X: A coating defect occurs in all papers, and is not practical.

  In the recording material 9, crystals of boric acid and borax were formed after coating and drying for the undercoat layer, and the ink receiving layer was coated thereon, but the surface was rough and cracks were locally generated. In the recording materials 10 and 11, which are comparative examples using latex having a low MFT for the undercoat layer, cracks occurred when the ink receiving layer was applied. This is probably because the amount of boric acid released into the ink receiving layer was small. In the recording material 12 in which the alkali was not added to the undercoat layer coating solution, the coating surface was remarkably disturbed when the undercoat layer coating solution was applied. This is probably because the wet coating amount of the undercoat layer coating solution was too large. Furthermore, although an ink receiving layer was applied, the disturbance of the undercoat layer could not be covered. As a result, glossiness decreased. The recording material 13 with no undercoat layer and the addition of orthoboric acid as a cross-linking agent in the ink receiving layer has no problem in print quality, gloss, etc., but takes a long drying time when the ink receiving layer is applied. Therefore, it can be judged that productivity is low. In the recording material 14, gelatin was used as a binder for the undercoat layer, but glossiness, water resistance, and moisture resistance were insufficient. This is considered to be because the boric acid release rate was lowered because a continuous film was formed after applying and drying the coating solution for the undercoat layer, and a sufficient amount of boric acid was not supplied to the ink receiving layer. In the recording material 15, vapor phase method silica was added to increase the viscosity of the undercoat layer coating solution. As a result, the water-dispersible resin of the present invention was insufficient as a finely dispersed vapor-phase silica binder, and cracks occurred when the undercoat layer coating solution was dried. In the recording material 16 using inorganic fine particles having an average secondary particle diameter exceeding 500 nm for the undercoat layer, glossiness and color developability were lowered. In addition, the water resistance and moisture resistance of the image also decreased.

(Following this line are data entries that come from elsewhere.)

(* ===== verification/DiscoveryFacts.v ===== *)
(** * What discovery guarantees *)

From Stdlib Require Import Ascii.
From stdpp Require Import base list strings gmap.
From S2P Require Import Prelude PyText PyRegex PyResult World FsFacts Transaction Rollback.
From S2P Require Import Discovery Installer Example Frames ReadOnly.

#[local] Opaque walk.

Lemma version_of_supported makefile s version :
  version_of makefile s = Ok version → version ∈ SUPPORTED_KERNELS.
Proof.
  unfold version_of. intros H. ok_inv. destruct (existsb _ _) eqn:Ev; [|done]. ok_inv.
  apply existsb_exists in Ev as (v & Hv & Heq). bool_hyps. subst. by apply list_elem_of_In.
Qed.

Lemma variant_of_known ksu corpus variant :
  variant_of ksu corpus = Ok variant →
  variant ∈ [py "official"; py "sukisu"; py "resukisu"].
Proof.
  unfold variant_of. repeat (destruct (_ || _) || destruct (_ && _)); intros [= <-]; set_solver.
Qed.

Lemma unseen_candidates_elem fs seen candidates c :
  c ∈ unseen_candidates fs seen candidates → c ∈ candidates ∧ is_ksu_tree fs c = true.
Proof.
  revert seen. induction candidates as [|d candidates IH]; intros seen; simpl; [by intros ?%not_elem_of_nil|].
  destruct (is_ksu_tree fs d) eqn:E; simpl.
  - destruct (bool_decide _).
    + intros [??]%IH. split; [by right|done].
    + intros [->|[??]%IH]%elem_of_cons; (split; [by left || by right|done]).
  - intros [??]%IH. split; [by right|done].
Qed.

(** No two candidates are at one location. *)
Lemma unseen_candidates_NoDup fs seen candidates :
  NoDup (map (loc fs) (unseen_candidates fs seen candidates)) ∧
  ∀ c, c ∈ unseen_candidates fs seen candidates → loc fs c ∉ seen.
Proof.
  revert seen. induction candidates as [|d candidates IH]; intros seen; simpl.
  { split; [constructor|by intros c ?%not_elem_of_nil]. }
  destruct (is_ksu_tree fs d); simpl; [|apply IH].
  destruct (bool_decide _) eqn:E; [apply IH|]. bool_hyps.
  destruct (IH (loc fs d :: seen)) as [Hnd Hns]. simpl. split.
  - constructor; [|done]. intros (c & Hc & Hin)%list_elem_of_In%in_map_iff.
    apply list_elem_of_In, Hns in Hin. apply Hin. rewrite Hc. by left.
  - intros c [->|Hc]%elem_of_cons; [done|]. apply Hns in Hc. set_solver.
Qed.

(** Every candidate tree that is left out is at the location of one that is kept. *)
Lemma unseen_candidates_complete fs seen candidates c :
  c ∈ candidates → is_ksu_tree fs c = true →
  loc fs c ∈ seen ∨ ∃ d, d ∈ unseen_candidates fs seen candidates ∧ loc fs d = loc fs c.
Proof.
  revert seen. induction candidates as [|d candidates IH]; intros seen;
    [by intros ?%not_elem_of_nil|].
  intros [->|Hc]%elem_of_cons Ht; simpl.
  - rewrite Ht. simpl. destruct (bool_decide _) eqn:E; bool_hyps; [by left|].
    right. exists d. split; [by left|done].
  - destruct (is_ksu_tree fs d); simpl; [|by apply IH].
    destruct (bool_decide _) eqn:E; [by apply IH|].
    destruct (IH (loc fs d :: seen) Hc Ht) as [[Heq|?]%elem_of_cons|(e & He & Hl)].
    + right. exists d. split; [by left|done].
    + by left.
    + right. exists e. split; [by right|done].
Qed.

(** The facts about the layout that [discover] returns. *)
Record discovered (root : path) (w : world) (l : layout) : Prop := Discovered {
  dc_root : l_root l = root;
  dc_common : kernel_common root w = (Ok (l_common l), w);
  dc_candidates : ksu_candidates (w_fs w) root (l_common l) = [l_ksu l];
  dc_mode : lower (w_work_mode w) ≠ py "lkm";
  dc_variant : l_variant l ∈ [py "official"; py "sukisu"; py "resukisu"];
  dc_version : l_version l ∈ SUPPORTED_KERNELS
}.

Lemma discover_spec root w l w' :
  discover root w = (Ok l, w') → w' = w ∧ discovered root w l.
Proof.
  intros H. assert (w' = w) as ->.
  { symmetry. exact (preserves_discover eq root w _ _ H). }
  split; [done|]. unfold discover in H.
  assert (∀ A (m : M A), preserves eq m → ∀ r w1, m w = (r, w1) → w1 = w) as Heq.
  { intros A m Hm r w1 E. symmetry. by eapply Hm. }
  rewrite bind_eq in H. destruct (kernel_common root w) as [[common|e] w1] eqn:Ec; [|done].
  assert (w1 = w) as ->.
  { exact (Heq _ _ (preserves_kernel_common eq root) _ _ Ec). }
  rewrite gets_bind in H. destruct (text_eqb _ _) eqn:Em; [done|].
  rewrite ask_bind in H. destruct (ksu_candidates _ _ _) as [|ksu [|? ?]] eqn:Ek; [done| |done].
  rewrite bind_eq in H. destruct (detect_variant ksu w) as [[v|e] w2] eqn:Ev; [|done].
  assert (w2 = w) as ->.
  { exact (Heq _ _ (preserves_detect_variant eq ksu) _ _ Ev). }
  rewrite bind_eq in H. destruct (kernel_version common w) as [[ver|e] w3] eqn:Ever; [|done].
  injection H as <- ->. bool_hyps. split; simpl; try done.
  - unfold detect_variant in Ev. minv Ev a w4 E1; [|done]. minv Ev b w5 E2; [|done].
    minv Ev c w6 E3; [|done]. unfold lift in Ev. injection Ev as Ev _.
    by eapply variant_of_known.
  - unfold kernel_version in Ever. minv Ever a w4 E1; [|done]. unfold lift in Ever. injection Ever as Ever _.
    by eapply version_of_supported.
Qed.

Lemma discovered_ksu_dir root w l :
  fs_wf (w_fs w) → discovered root w l → is_dir (w_fs w) (l_ksu l) = true.
Proof.
  intros Hwf Hd. assert (l_ksu l ∈ ksu_candidates (w_fs w) root (l_common l)) as Hin.
  { rewrite (dc_candidates _ _ _ Hd). by left. }
  apply unseen_candidates_elem in Hin as [_ Ht]. unfold is_ksu_tree in Ht. bool_hyps.
  rewrite <- (parent_snoc (l_ksu l) "Kbuild").
  apply exists_parent_dir; [done|]. by apply is_file_exists.
Qed.

(** C13: discovery succeeds only on a supported kernel line, outside of LKM mode, with a known
    variant and exactly one KernelSU tree: every candidate directory that has the files of a
    tree is the chosen one, up to symbolic links; nothing is changed. *)
Theorem discover_sound root w l w' :
  discover root w = (Ok l, w') →
  w' = w ∧ l_root l = root ∧
  (l_common l = root ∨ l_common l = root ++ ["common"]) ∧
  is_file (w_fs w) (l_common l ++ ["Makefile"]) = true ∧
  lower (w_work_mode w) ≠ py "lkm" ∧
  l_variant l ∈ [py "official"; py "sukisu"; py "resukisu"] ∧
  l_version l ∈ SUPPORTED_KERNELS ∧
  l_ksu l ∈ preferred_candidates root (l_common l) ∧ is_ksu_tree (w_fs w) (l_ksu l) = true ∧
  (∀ c, c ∈ preferred_candidates root (l_common l) → is_ksu_tree (w_fs w) c = true →
        loc (w_fs w) c = loc (w_fs w) (l_ksu l)).
Proof.
  intros [-> Hd]%discover_spec. destruct Hd as [? Hc Hk ? ? ?].
  assert (l_ksu l ∈ ksu_candidates (w_fs w) root (l_common l)) as Hin by (rewrite Hk; by left).
  apply unseen_candidates_elem in Hin as [Hin Ht].
  unfold kernel_common in Hc. rewrite ask_bind in Hc. unfold id in Hc.
  assert ((l_common l = root ∨ l_common l = root ++ ["common"]) ∧
          is_file (w_fs w) (l_common l ++ ["Makefile"]) = true) as [? ?].
  { destruct (is_file (w_fs w) ((root ++ ["common"]) ++ _)) eqn:E1;
      [injection Hc as <-; by auto|].
    destruct (is_file (w_fs w) (root ++ _)) eqn:E2; [injection Hc as <-; by auto|done]. }
  split_and!; try done.
  intros c Hc' Ht'.
  destruct (unseen_candidates_complete (w_fs w) [] _ c Hc' Ht') as [[]%not_elem_of_nil|(d & Hd & <-)].
  unfold ksu_candidates in Hk. rewrite Hk in Hd. by apply list_elem_of_singleton in Hd as ->.
Qed.

Lemma discover_sound_witness :
  let w := sample_world (sample_tree (py "official") (py "6.6")) in
  (discover sample_root w).1 = Ok sample_layout ∧
  ∀ c, c ∈ preferred_candidates sample_root sample_common → is_ksu_tree (w_fs w) c = true →
       loc (w_fs w) c = loc (w_fs w) sample_ksu.
Proof.
  intros w. assert ((discover sample_root w).1 = Ok sample_layout) as H
    by (vm_compute; reflexivity).
  split; [exact H|].
  destruct (discover sample_root w) as [r w'] eqn:E. simpl in H. subst r.
  destruct (discover_sound _ _ _ _ E) as (_ & _ & _ & _ & _ & _ & _ & _ & _ & Hc). exact Hc.
Defined.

  From the above results, according to the present invention, it is possible to provide an ink jet recording material having high glossiness, excellent ink absorbability and color developability, and excellent water resistance and moisture bleeding resistance with high productivity. It becomes.

Claims (1)

  An undercoat layer coating solution containing a water-dispersible resin having a minimum film-forming temperature of 40 ° C. or higher, an alkali agent, and boric acid or a derivative thereof on a non-water-absorbing support and substantially free of inorganic fine particles. After coating, an ink receiving layer coating liquid mainly containing inorganic fine particles having an average secondary particle diameter of 500 nm or less and containing polyvinyl alcohol or a derivative thereof as a binder of the inorganic fine particles is applied. A method for producing an inkjet recording material.